→ What the task requires
If a line below contains the string "ExportCommandFailed", return that line.

*** Opening Study material ***

(** The export of the bundle with a lease, as the run makes it. *)
Definition leased_export (fuel : nat) (app : AppConfig) (reg : RegionConfig) (bundle_file dir : path) (bundle strip : string) (l : lease L)
    (h : host P L) : option (world (lease L) * disk * result NativeObjectExportSummary ExportPipelineError) :=
  call_assetstudio_ffi_object_export_with_caller fuel (object_export_options app reg dir bundle strip) (export_types regex_new reg bundle)
    (context_open_request regex_new reg bundle_file bundle) (mkWorld l (h_requests h) (h_spill h)) (h_disk h).

(** The pool grants the run a healthy worker, and the protocol carries its calls. *)
Record granted (fuel : nat) (app : AppConfig) (cpus : Z) (reg : RegionConfig) (bundle_file dir : path) (bundle strip library_path : string)
    (wk : worker L) (ids : nat -> Z) (h : host P L) : Prop := mkGranted {
  granted_worker : exists worker_path p p',
    configured_worker_path (as_worker_path (asset_studio (backends app))) worker_path_variable current_exe = Ok worker_path
    /\ acquire_permit (effective_budget_for_cpus (cpu (resources app)) cpus) (h_pool h) = (Ok tt, p)
    /\ acquire_lease (pool_of app cpus worker_path library_path) false p = (Ok (mkLease wk ids 0 true), p');
  granted_healthy : healthy wk;
  granted_carried : exists w d r, leased_export fuel app reg bundle_file dir bundle strip (mkLease wk ids 0 true) h = Some (w, d, r)
    /\ l_carried (w_caller w) = true /\ crashed r = false
}.

(** The two modes of the exporter agree.  When the pool grants a healthy worker and the
    protocol carries its calls, a run with the worker pool and a run with the library in the
    process, loaded in the state the worker's library has, return the same summary or error,
    leave the same files and send the same requests. *)
Theorem modes_agree fuel app cpus reg bundle_file dir bundle strip library_path wk ids (h : host P L) :
  granted fuel app cpus reg bundle_file dir bundle strip library_path wk ids h ->
  h_libraries h !! library_path = Some (wk_lib wk) ->
  exists r h1 h2,
    run fuel (with_mode ModeWorkerPool app) cpus reg bundle_file dir bundle strip library_path h = Some (r, h1)
    /\ run fuel (with_mode ModeDirect app) cpus reg bundle_file dir bundle strip library_path h = Some (r, h2)
    /\ h_disk h1 = h_disk h2 /\ h_requests h1 = h_requests h2.
Proof.
  intros [(worker_path & p & p' & Hpath & Hpermit & Hlease) Hh (w & d & r & E & Hc & Hr)] Hlib. unfold leased_export in E.
  destruct (fun Hrel => @export_sim _ _ L (lease L) direct_caller lease_caller stands_for all_carried lease_mono lease_sim fuel _ _ _
    (mkWorld (wk_lib wk) (h_requests h) (h_spill h)) _ _ _ _ _ Hrel E Hc) as ([l' log' files'] & E1 & _ & Hlog); [by split; [split|]|].
  simpl in Hlog. subst log'.
  unfold run_assetstudio_ffi_object_export, call_assetstudio_ffi_object_export_pooled, call_assetstudio_ffi_object_export_direct,
    export_with_library, shared_direct_assetstudio_library.
  change (as_mode (asset_studio (backends (with_mode ModeWorkerPool app)))) with ModeWorkerPool.
  change (as_mode (asset_studio (backends (with_mode ModeDirect app)))) with ModeDirect.
  change (as_worker_path (asset_studio (backends (with_mode ModeWorkerPool app)))) with (as_worker_path (asset_studio (backends app))).
  change (resources (with_mode ?m app)) with (resources app).
  change (pool_of (with_mode ModeWorkerPool app)) with (pool_of app).
  change (object_export_options (with_mode ?m app)) with (object_export_options app).
  cbn iota. rewrite Hpath, Hpermit. cbn [with_pool h_pool h_requests h_spill h_disk h_libraries].
  rewrite Hlease, Hlib. cbn [with_pool h_pool h_requests h_spill h_disk h_libraries]. rewrite E, E1.
  destruct r as [s|e]; [|cbn in Hr; rewrite Hr]; by eexists _, _, _.
Qed.
End Modes.

(** ** A pool in memory *)

Module RunDemo.
(** Two text objects; a lease that is [armed] dies of the second. *)
Definition objects : list AssetStudioFfiAssetInfo :=
  [mkAssetInfo 0 (Some "a") (Some "assets/res/a.txt") (Some "TextAsset") 49 11 None 1 None;
   mkAssetInfo 1 (Some "b") (Some "assets/res/b.txt") (Some "TextAsset") 49 12 None 1 None].

Definition answer (armed : bool) (req : AssetStudioFfiRequest) : result WorkerOutput ExportPipelineError :=
  match req with
  | ContextListObjects _ _ _ => Ok (ConcreteExport.ok_output (RespList (mkListResponse true None objects None)) [])
  | ContextReadObjects _ [mkReadItem 12 _ _] =>
      if armed then Err (ExportCommandFailed "/opt/assetstudio_ffi_worker" "signal: 11 (SIGSEGV)" "") else ConcreteExport.answer req
  | _ => ConcreteExport.answer req
  end.

#[local] Instance armed_caller : Caller bool := {| call := fun req armed files => (answer armed req, armed, files) |}.
#[local] Instance no_library : Library unit :=
  {| lib_call := fun _ l => (Err (FfiMessage "no library"), l); lib_crash := fun _ _ => None |}.

(** The pool counts its leases; the first is armed when [unlucky]. *)
#[local] Instance counting_pool (unlucky : bool) : LeasePool nat bool := {
  acquire_permit _ p := (Ok tt, p);
  drop_permit p := p;
  acquire_lease _ _ p := (Ok (unlucky && (p =? 0)%nat), Datatypes.S p);
  finish_success _ _ p := p;
  kill_lease _ _ p := p
}.

Definition studio : AssetStudioBackendConfig :=
  mkAssetStudioBackendConfig None ModeWorkerPool (Some " /opt/assetstudio_ffi_worker ") 1 1 1 None ∅ 0 0 None 0.
Definition app : AppConfig :=
  let d := AppConfig_default in
  mkAppConfig (config_version d) (server d) (execution d) (mkBackendsConfig studio (backend_media (backends d)) (backend_image (backends d)))
    (resources d) (concurrency d) (storage d) (chart_hashes d) (poller d) (hip d) (regions d).
Definition reg : RegionConfig :=
  let d := RegionConfig_default in
  mkRegionConfig (region_enabled d) (provider d) (crypto d) (unity_version d) (paths d) (filters d)
    (RegionExportConfig_with true None (haruki_3d (export d))) (upload d).

Definition h0 (d : disk) : host nat unit := mkHost 0%nat ∅ d ∅ [] [].
Definition run (unlucky : bool) (d : disk) : option (result NativeObjectExportSummary ExportPipelineError * host nat unit) :=
  @run_assetstudio_ffi_object_export ascii_case plain_env nat bool unit (counting_pool unlucky) armed_caller no_library
    (fun _ => None) (Err NotFound) None (fun _ => Err (FfiMessage "no library")) None
    5 app 4 reg (components "/tmp/b") (components "/o") "x" "assets/res" "/lib/libassetstudio.so" (h0 d).

Definition written (r : result NativeObjectExportSummary ExportPipelineError) : list path :=
  match r with Ok s => s_written_files s | Err _ => [] end.
Definition summary (x : option (result NativeObjectExportSummary ExportPipelineError * host nat unit)) : option (list string * list run_event) :=
  option_map (fun x => (map path_str (written x.1), h_events x.2)) x.

(** A worker crashed after the first object was written.  The second attempt finds that file
    and exports the object again under another name, which is what the summary lists. *)
Example retry_duplicates :
  summary (run false (mkDisk ∅ ∅)) = Some (["/o/a"; "/o/b"], [PermitTaken; Leased false; Finished; PermitDropped])
  /\ summary (run true (mkDisk ∅ ∅))
     = Some (["/o/a__dup2"; "/o/b"],
             [PermitTaken; Leased false; Killed; PermitDropped; PermitTaken; Leased true; Finished; PermitDropped]).
Proof. split; vm_compute; reflexivity. Qed.

(** The same happens to a bundle that is exported again, after it changed, to a directory
    that was kept. *)
Example reexport_renames :
  match run false (mkDisk ∅ ∅) with
  | Some (_, h) => summary (run false (h_disk h))
  | None => None
  end = Some (["/o/a__dup2"; "/o/b__dup2"], [PermitTaken; Leased false; Finished; PermitDropped]).
Proof. vm_compute. reflexivity. Qed.

(** The recovery looks for the name of the worker in the program that failed, so a worker
    that was installed under another name is not given a second attempt. *)
Example renamed_worker_not_retried :
  crashed (Err (ExportCommandFailed "/opt/ffi-worker --server" "signal: 11 (SIGSEGV)" "")) = false.
Proof. reflexivity. Qed.


(** A library with these objects, and the messages of the export. *)
#[local] Instance text_library : Library unit := {|
  lib_call := fun req l =>
    (match answer false req with Ok o => Ok (0, wo_response o, wo_payload o) | Err _ => Err (FfiMessage "unreadable") end, l);
  lib_crash := fun _ _ => None
|}.

Definition text_requests : list WorkerServerRequest :=
  match @call_assetstudio_ffi_object_export_with_caller ascii_case plain_env unit (@direct_caller unit text_library) 5
          (object_export_options app reg (components "/o") "x" "assets/res") (export_types (fun _ => None) reg "x")
          (context_open_request (fun _ => None) reg (components "/tmp/b") "x") (mkWorld tt [] ∅) (mkDisk ∅ ∅) with
  | Some (w, _, _) => imap (fun i r => mkServerRequest (Z.of_nat i) r) (w_log w)
  | None => []
  end.
Definition text_responses : list WorkerServerResponse :=
  map (fun q => match (lib_call (req_request q) tt).1 with
                | Ok (status, r, payload) => mkServerResponse (req_id q) (Some status) (Some r) (zlen payload) None None
                | Err e => Server.error_response (req_id q) (ffi_error_text e)
                end) text_requests.

Import ConcreteLease.
#[local] Existing Instances server_request_eq_dec server_response_eq_dec no_temp_files.
#[local] Instance text_json : WorkerJson := {|
  request_to_vec := to_vec text_requests;
  request_from_slice := from_slice text_requests;
  response_to_vec := to_vec text_responses;
  response_from_slice := from_slice text_responses;
  request_round_trip := table_round_trip text_requests;
  response_round_trip := table_round_trip text_responses
|}.

Definition first_lease : lease unit := mkLease fresh_worker Z.of_nat 0 true.
#[local] Instance worker_pool : LeasePool nat (lease unit) := {
  acquire_permit _ p := (Ok tt, p);
  drop_permit p := p;
  acquire_lease _ _ p := (Ok first_lease, Datatypes.S p);
  finish_success _ _ p := p;
  kill_lease _ _ p := p
}.

Definition h1 : host nat unit := mkHost 0%nat {[ "/lib/libassetstudio.so" := tt ]} (mkDisk ∅ ∅) ∅ [] [].
Definition demo_export :=
  @leased_export ascii_case plain_env unit nat text_library text_json no_temp_files (fun _ => None) 5 app reg (components "/tmp/b")
    (components "/o") "x" "assets/res" first_lease h1.
Definition run_mode (mode : AssetStudioFfiMode) :=
  @run_assetstudio_ffi_object_export ascii_case plain_env nat (lease unit) unit worker_pool lease_caller text_library
    (fun _ => None) (Err NotFound) None (fun _ => Err (FfiMessage "no library")) None
    5 (with_mode mode app) 4 reg (components "/tmp/b") (components "/o") "x" "assets/res" "/lib/libassetstudio.so" h1.

Lemma modes_agree_witness :
  option_map (fun x => map path_str (written x.1)) (run_mode ModeWorkerPool) = Some ["/o/a"; "/o/b"]
  /\ exists r h h', run_mode ModeWorkerPool = Some (r, h) /\ run_mode ModeDirect = Some (r, h') /\ h_disk h = h_disk h'.
Proof.
  split; [vm_compute; reflexivity|].
  destruct (@modes_agree ascii_case plain_env unit nat text_library text_json no_temp_files worker_pool (fun _ => None) (Err NotFound) None
    (fun _ => Err (FfiMessage "no library")) 5 app 4 reg (components "/tmp/b") (components "/o") "x" "assets/res" "/lib/libassetstudio.so"
    fresh_worker Z.of_nat h1) as (r & h & h' & E1 & E2 & Hd & _).
  - split.
    + exists (components "/opt/assetstudio_ffi_worker"), 0%nat, 1%nat. split; [vm_compute; reflexivity | split; reflexivity].
    + split; [reflexivity | split; reflexivity].
    + destruct demo_export as [[[w d] r]|] eqn:E; [|exfalso; revert E; vm_compute; discriminate].
      assert (Hf : option_map (fun x => (l_carried (w_caller x.1.1), crashed x.2)) demo_export = Some (true, false)) by (vm_compute; reflexivity).
      rewrite E in Hf. injection Hf as Hc Hcr. exists w, d, r. split; [exact E | split; [exact Hc | exact Hcr]].
  - reflexivity.
  - exists r, h, h'. split; [exact E1 | split; [exact E2 | exact Hd]].
Defined.
End RunDemo.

*** Closing Study material ***

→ Task result
      if armed then Err (ExportCommandFailed "/opt/assetstudio_ffi_worker" "signal: 11 (SIGSEGV)" "") else ConcreteExport.answer req
  crashed (Err (ExportCommandFailed "/opt/ffi-worker --server" "signal: 11 (SIGSEGV)" "")) = false.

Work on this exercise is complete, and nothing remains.